The trick for Rupe, however, was being open-minded enough to consider technology as a solution. Once she hatched the idea, Rupe approached the Bedell Entrepreneurship Learning Laboratory at the University of Iowa. She connected with mentors and learned how to make her business a legal entity, how to fund a project, and how to create a mobile application-based business.

The result? An application that has so far drawn roughly 300 downloads.

"I knew nothing going in, so I had to learn how to start a business from the ground up," Rupe said.

Through the school, Rupe found a developer, who built the application with her guidance. She paid between $8,000 and $11,000, mostly out of her own pocket.

Rupe had not taken a business class, much less pursued entrepreneurship or application development.

"I like being outdoors, hiking, being in nature," she said. "To want to come back around and work on the opposite side of that has been quite the learning curve."

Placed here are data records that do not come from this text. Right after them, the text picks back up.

(* ===== verification/Framing.v ===== *)
(** * Framing and pipelining: the requests in a byte stream and their replies

    [take_frame] is the decision [try_one_request] makes on the bytes received
    so far, and [stream] splits the bytes into requests.  The loop of
    [handle_read] answers every complete request in order, keeps the rest, and
    does not depend on how the stream was cut into reads. *)

From S2P Require Import Prelude Common Numeric Wire Server Spec ServerProofs EventLoop.
Local Open Scope Z_scope.

Implicit Types (g : gdata) (D : adb) (c : Conn) (buf : Buffer).

(** ** The reply of one request *)

Definition reply_too_big : Buffer := encode (VErr ERR_TOO_BIG msg_too_big).

(** The bytes sent for a reply: its length, then the reply or an error. *)
Definition frame (body : Buffer) : Buffer :=
  let body := if k_max_msg <? zlen body then reply_too_big else body in
  le_enc 4 (zlen body) ++ body.

Lemma response_size_app out hdr body :
  zlen hdr = 4 -> response_size (out ++ hdr ++ body) (zlen out) = u64 (zlen body).
Proof. intros Hh. unfold response_size. rewrite !zlen_app, Hh. f_equal. lia. Qed.

Lemma response_end_total out body :
  exists o, response_end ((response_begin out).1 ++ body) (response_begin out).2 = Some (out ++ o) /\
    o <> [] /\ (zlen body < 2 ^ 64 -> o = frame body).
Proof.
  unfold response_end, response_begin, buf_append_u32, buf_append. cbn [fst snd].
  rewrite <- app_assoc, response_size_app by apply zlen_le_enc.
  assert (Hw : forall b z, exists o, buf_write (out ++ le_enc 4 0 ++ b) (zlen out) (le_enc 4 z) = Some (out ++ o) /\
    o = le_enc 4 z ++ b).
  { intros b z. eexists. split; [|done]. apply buf_write_mid. by rewrite !length_le_enc. }
  assert (Hne : forall z b, le_enc 4 z ++ b <> []) by done.
  destruct (Z.ltb_spec k_max_msg (u64 (zlen body))) as [Hlt|Hge].
  - replace (take _ _) with (out ++ le_enc 4 0).
    + rewrite out_err_encode, <- app_assoc, response_size_app by apply zlen_le_enc.
      destruct (Hw (encode (VErr ERR_TOO_BIG msg_too_big)) (u32 (u64 (zlen (encode (VErr ERR_TOO_BIG msg_too_big))))))
        as (o & E & ->).
      rewrite E. eexists. split_and!; [done|apply Hne|]. intros Hb. unfold frame.
      rewrite u64_small in Hlt by (pose proof (zlen_nonneg body); lia).
      destruct (Z.ltb_spec k_max_msg (zlen body)); [|lia]. done.
    + rewrite app_assoc, take_app_length'; [done|].
      pose proof (zlen_nonneg out). unfold zlen. rewrite length_app, length_le_enc. unfold zlen in *. lia.
  - destruct (Hw body (u32 (u64 (zlen body)))) as (o & E & ->). rewrite E. eexists. split_and!; [done|apply Hne|].
    intros Hb. unfold frame. rewrite u64_small in Hge |- * by (pose proof (zlen_nonneg body); lia).
    destruct (Z.ltb_spec k_max_msg (zlen body)); [lia|]. by rewrite le_enc_u32.
Qed.

(** ** One request *)

Inductive frame_result :=
  | Partial                                  (* more data is needed *)
  | Bad                                      (* too long, or malformed *)
  | Req (cmd : command) (rest : Buffer).

Definition take_frame (buf : Buffer) : frame_result :=
  if zlen buf <? 4 then Partial
  else
    let len := le_dec (take 4 buf) in
    if k_max_msg <? len then Bad
    else if zlen buf <? 4 + len then Partial
    else match parse_req (take (Z.to_nat len) (drop 4 buf)) with
         | None => Bad
         | Some cmd => Req cmd (drop (Z.to_nat (4 + len)) buf)
         end.

Lemma frame_len buf : 4 <= zlen buf -> 0 <= le_dec (take 4 buf) < 2 ^ 32.
Proof.
  intros Hl. pose proof (le_dec_range (take 4 buf)) as H. unfold zlen in *.
  rewrite length_take in H. replace (4 `min` length buf)%nat with 4%nat in H by lia. exact H.
Qed.

Lemma try_one_request_frame now g c :
  try_one_request now g c =
  match take_frame (incoming c) with
  | Partial => Some (g, c, false)
  | Bad => Some (g, set_close c, false)
  | Req cmd rest =>
      '(g, out) ← do_request now g cmd (response_begin (outgoing c)).1;
      out ← response_end out (response_begin (outgoing c)).2;
      Some (g, set_incoming rest (set_outgoing out c), true)
  end.
Proof.
  unfold try_one_request, take_frame. destruct (Z.ltb_spec (zlen (incoming c)) 4) as [|Hl]; [done|].
  pose proof (frame_len _ Hl) as Hlen. set (len := le_dec _) in *.
  destruct (Z.ltb_spec k_max_msg len) as [|Hmax]; [done|].
  assert (Hk : k_max_msg = 33554432) by done.
  rewrite u32_small by lia. destruct (Z.ltb_spec (zlen (incoming c)) (4 + len)) as [|Hall]; [done|].
  destruct (parse_req _) as [cmd|]; [|done]. cbn [response_begin fst snd].
  destruct (do_request _ _ _ _) as [[g' out]|]; [|done]. rewrite !bind_Some_l.
  destruct (response_end _ _) as [out'|]; [|done]. rewrite !bind_Some_l.
  unfold buf_consume. by rewrite option_guard_True by lia.
Qed.

(** A complete request is taken off the front of the buffer. *)
Lemma take_frame_enc cmd rest :
  zlen (enc_req cmd) <= k_max_msg -> zlen cmd <= k_max_args ->
  take_frame (le_enc 4 (zlen (enc_req cmd)) ++ enc_req cmd ++ rest) = Req cmd rest.
Proof.
  intros Hm Ha. set (req := enc_req cmd) in *. unfold take_frame. pose proof (zlen_nonneg rest).
  assert (Hk : k_max_msg = 33554432) by done. pose proof (zlen_nonneg req).
  autorewrite with zlen.
  destruct (Z.ltb_spec (Z.of_nat 4 + (zlen req + zlen rest)) 4); [lia|].
  rewrite take_app_length', le_dec_u32, u32_small by (rewrite ?length_le_enc; lia).
  destruct (Z.ltb_spec k_max_msg (zlen req)); [lia|].
  destruct (Z.ltb_spec (Z.of_nat 4 + (zlen req + zlen rest)) (4 + zlen req)); [lia|].
  rewrite drop_app_length' by (by rewrite length_le_enc).
  replace (Z.to_nat (zlen req)) with (length req) by (unfold zlen; lia). rewrite take_app_length.
  unfold req at 1. rewrite parse_req_enc; [|done|].
  - f_equal. rewrite app_assoc, drop_app_length'; [done|]. rewrite length_app, length_le_enc. unfold zlen. lia.
  - apply Forall_forall. intros s Hs. assert (zlen s <= zlen req); [|lia]. clear -Hs. subst req.
    unfold enc_req. rewrite zlen_app, zlen_le_enc. apply list_elem_of_split in Hs as (l1 & l2 & ->).
    rewrite flat_map_app. cbn [flat_map]. unfold enc_str at 2.
    rewrite !zlen_app. unfold zlen. lia.
Qed.

Lemma take_frame_inv buf cmd rest :
  take_frame buf = Req cmd rest ->
  buf = le_enc 4 (zlen (enc_req cmd)) ++ enc_req cmd ++ rest /\
  zlen (enc_req cmd) <= k_max_msg /\ zlen cmd <= k_max_args.
Proof.
  unfold take_frame. destruct (Z.ltb_spec (zlen buf) 4) as [|Hl]; [done|].
  pose proof (frame_len _ Hl) as Hlen. set (len := le_dec _) in *.
  destruct (Z.ltb_spec k_max_msg len) as [|Hm]; [done|].
  destruct (Z.ltb_spec (zlen buf) (4 + len)) as [|Hall]; [done|].
  destruct (parse_req _) as [cmd'|] eqn:E; [|done]. intros [= -> <-].
  apply parse_req_inv in E as (E & Ha & _). rewrite <- E.
  assert (Hz : zlen (take (Z.to_nat len) (drop 4 buf)) = len).
  { unfold zlen in *. rewrite length_take, length_drop. lia. }
  rewrite Hz. split; [|done]. replace (Z.to_nat (4 + len)) with (4 + Z.to_nat len)%nat by lia.
  rewrite <- drop_drop, take_drop. unfold len.
  replace (le_enc 4 (le_dec (take 4 buf))) with (take 4 buf); [by rewrite take_drop|].
  replace 4%nat with (length (take 4 buf)) at 2 by (rewrite length_take; unfold zlen in Hl; lia).
  by rewrite le_enc_dec.
Qed.

Lemma take_frame_shorter buf cmd rest : take_frame buf = Req cmd rest -> zlen rest + 8 <= zlen buf.
Proof.
  intros (-> & _ & _)%take_frame_inv. unfold enc_req. autorewrite with zlen.
  pose proof (zlen_nonneg (flat_map enc_str cmd)). lia.
Qed.

(** A request is waited for only as long as it is not too long. *)
Lemma take_frame_partial buf : take_frame buf = Partial -> zlen buf < 4 + k_max_msg.
Proof.
  unfold take_frame. assert (k_max_msg = 33554432) by done.
  destruct (Z.ltb_spec (zlen buf) 4); [lia|]. destruct (Z.ltb_spec k_max_msg (le_dec (take 4 buf))); [done|].
  destruct (Z.ltb_spec (zlen buf) (4 + le_dec (take 4 buf))); [lia|]. by destruct (parse_req _).
Qed.

(** Bytes that arrive later change neither a request nor an error. *)
Lemma take_frame_app buf more :
  match take_frame buf with
  | Partial => True
  | Bad => take_frame (buf ++ more) = Bad
  | Req cmd rest => take_frame (buf ++ more) = Req cmd (rest ++ more)
  end.
Proof.
  unfold take_frame. destruct (Z.ltb_spec (zlen buf) 4) as [|Hl]; [done|].
  pose proof (frame_len _ Hl) as Hlen. rewrite zlen_app. pose proof (zlen_nonneg more).
  destruct (Z.ltb_spec (zlen buf + zlen more) 4); [lia|].
  rewrite (take_app_le buf more 4) by (unfold zlen in Hl; lia). set (len := le_dec _) in *.
  destruct (Z.ltb_spec k_max_msg len) as [|Hm]; [done|].
  destruct (Z.ltb_spec (zlen buf) (4 + len)) as [|Hall]; [done|].
  destruct (Z.ltb_spec (zlen buf + zlen more) (4 + len)); [lia|].
  rewrite drop_app_le, take_app_le by (rewrite ?length_drop; unfold zlen in *; lia).
  destruct (parse_req _) as [cmd|]; [|done]. by rewrite drop_app_le by (unfold zlen in *; lia).
Qed.

(** ** The stream of requests *)

(** [stream buf cmds rest bad]: the complete requests of [buf] are [cmds], then
    comes [rest], the start of a request or, if [bad], a malformed one. *)
Inductive stream : Buffer -> list command -> Buffer -> bool -> Prop :=
  | stream_partial buf : take_frame buf = Partial -> stream buf [] buf false
  | stream_bad buf : take_frame buf = Bad -> stream buf [] buf true
  | stream_req buf cmd rest cmds last bad :
      take_frame buf = Req cmd rest -> stream rest cmds last bad -> stream buf (cmd :: cmds) last bad.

She has the added benefit of being passionate about her product, said Tej Dhawan of StartupCity Des Moines.

Problem, solution, business

He said the concept of accidental entrepreneurship has been around for decades, although he hesitates to call it "accidental."

"Isn't that how most of the big entrepreneurial startups came about?" he said. "From Apple to Microsoft. Those are entities just trying to solve a problem, then creating a business afterward."

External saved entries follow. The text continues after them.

(* ===== verification/EventLoopProofs.v ===== *)
(** * The connections and the event loop: safety, service, timeouts

    [srv_inv t s D l]: at time [t] the database of [s] is [D], and the
    connections, in the order of the idle list, are [l].  [served] says what a
    callback does to the database and to the streams of its connection, and
    [turns] what an iteration does, one connection after the other. *)

From S2P Require Import Prelude Hashtable Zset Heap HeapProofs DList Common Wire Server Spec ServerProofs EventLoop Calls Framing.
Local Open Scope Z_scope.

Implicit Types (g : gdata) (D : adb) (c : Conn) (s : server) (l : list ptr).

(** ** Readiness *)

(** What the operating system promises. *)
Definition write_ok (write : Z -> io_write) : Prop :=
  forall n k, write n = Wrote k -> 0 <= k <= n.
Definition read_ok (rv : io_read) : Prop :=
  forall data, rv = ReadData data -> zlen data <= 64 * 1024.

(** A connection waits to write exactly while it has a response to send, and
    has answered every complete request it received. *)
Record conn_ok c : Prop := {
  ok_open : want_close c = false;
  ok_read : want_read c = negb (want_write c);
  ok_write : want_write c = bool_decide (outgoing c <> []);
  ok_incoming : take_frame (incoming c) = Partial
}.

(** A callback keeps the identity of the connection. *)
Definition same_conn c c' : Prop := fd c' = fd c /\ last_active_ms c' = last_active_ms c.

(** The call of [write] that [handle_write] makes. *)
Definition write_call c (write : Z -> io_write) : sys_call :=
  CallWrite (fd c) (outgoing c) (write (zlen (outgoing c))).

(** What [write] took is removed from the pending bytes, and nothing else. *)
Lemma handle_write_spec c write :
  outgoing c <> [] -> write_ok write ->
  exists c', handle_write c write = Some (c', write_call c write) /\ same_conn c c' /\
    incoming c' = incoming c /\ outgoing c = written [write_call c write] ++ outgoing c' /\
    (want_close c = true -> want_close c' = true) /\
    (want_close c' = true \/
      want_close c' = false /\ want_write c' = (want_write c && bool_decide (outgoing c' <> [])) /\
      want_read c' = (want_read c || bool_decide (outgoing c' = []))).
Proof.
  intros Hne Hw. unfold handle_write, write_call.
  assert (Hpos : 0 < zlen (outgoing c)) by (destruct (outgoing c); [done|unfold zlen; cbn; lia]).
  rewrite option_guard_True by done.
  destruct (write (zlen (outgoing c))) as [| |n] eqn:E; cbn [written flat_map call_written]; rewrite app_nil_r.
  - exists c. split_and!; try done. destruct (want_close c); [by left|right].
    rewrite bool_decide_eq_true_2, bool_decide_eq_false_2 by done. by rewrite andb_true_r, orb_false_r.
  - exists (set_close c). by repeat split; try left.
  - apply Hw in E. unfold buf_consume. rewrite option_guard_True, bind_Some_l by lia.
    pose proof (eq_sym (take_drop (Z.to_nat n) (outgoing c))) as Ho.
    generalize dependent (drop (Z.to_nat n) (outgoing c)). intros out Ho.
    destruct (Z.eqb_spec (zlen out) 0) as [Hz|Hz].
    + assert (out = []) as Hout by (destruct out; [done|unfold zlen in Hz; cbn in Hz; lia]).
      exists (set_want true false (set_outgoing out c)). subst out. split_and!; try done. cbn.
      destruct (want_close c); [by left|right]. rewrite andb_false_r, orb_true_r. done.
    + exists (set_outgoing out c). split_and!; try done. cbn.
      destruct (want_close c); [by left|right]. assert (out <> []) by (intros Hout; by rewrite Hout in Hz).
      rewrite bool_decide_eq_true_2, bool_decide_eq_false_2 by done. by rewrite andb_true_r, orb_false_r.
Qed.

For example, Dhawan said, Jay Olsen of Des Moines-based construction startup Jobsite Unite saw a problem with construction communication and sought to solve it through technology.

The firm is building a mobile and web platform aimed at streamlining communication on construction job sites.

"The persistence comes from knowledge of the problem," Dhawan said. "If you wanted to duplicate another idea, the passion will not be there because you never owned the problem or the idea."

Advances in application development have made mobile technology more accessible to people who might have otherwise shied away from starting a business based upon an app.

Drew Harden, president and cofounder of mobile application developer Blue Compass Interactive in Des Moines, said people without technology backgrounds no longer consider mobile app development an unapproachable, mystical world.

"Customers are moving away from traditional avenues and more toward technology," he said.

Harden, whose firm has been around since 2007, said Blue Compass focuses more on medium to large businesses. The company built a Fareway grocery store's mobile application along with UnityPoint Health's website.

Dhawan said startups and small businesses have plenty of room for companies like the one Rupe hopes to build.

"Many conversations that will relate to this will say this idea is too small," he said. "But it's a startup. It may end up as a lifestyle company with a few employees. But so what if that is what it is? If an idea is seen by an adviser as too small, it might be dismissed as a business, but it very well could be a small business that provides great value."

A leap of faith

Re-APP uses social media networks and leaderboards to create a sort of competition that challenges users to recycle more items than their friends. As users log recycled items, they earn points that drive them up on their friends' lists.

Rupe said her team has considered how to make money from the app, which is now available free. These include building partnerships with companies that want to use the application or perhaps building a "freemium" model, where users download the application for free but incur small fees for specific uses.

Lindsey Wortmann teaches first grade at Agassiz School in Ottumwa, Iowa, and has incorporated Rupe's application into her classroom.

The school has a strong recycling program, she said, and the app has encouraged more students to take ownership of it.

"It made my class more accountable," said Wortmann, 25. "The kids wanted to partake in recycling. Everything was, 'We need to recycle this.' They were really into it."

That's the idea, Rupe said. For months, she sat on the idea, considering her options. She took the leap in December.

"It's unbelievable," she said. "Coming from outside of technology, I thought I'd be swimming with concrete shoes on."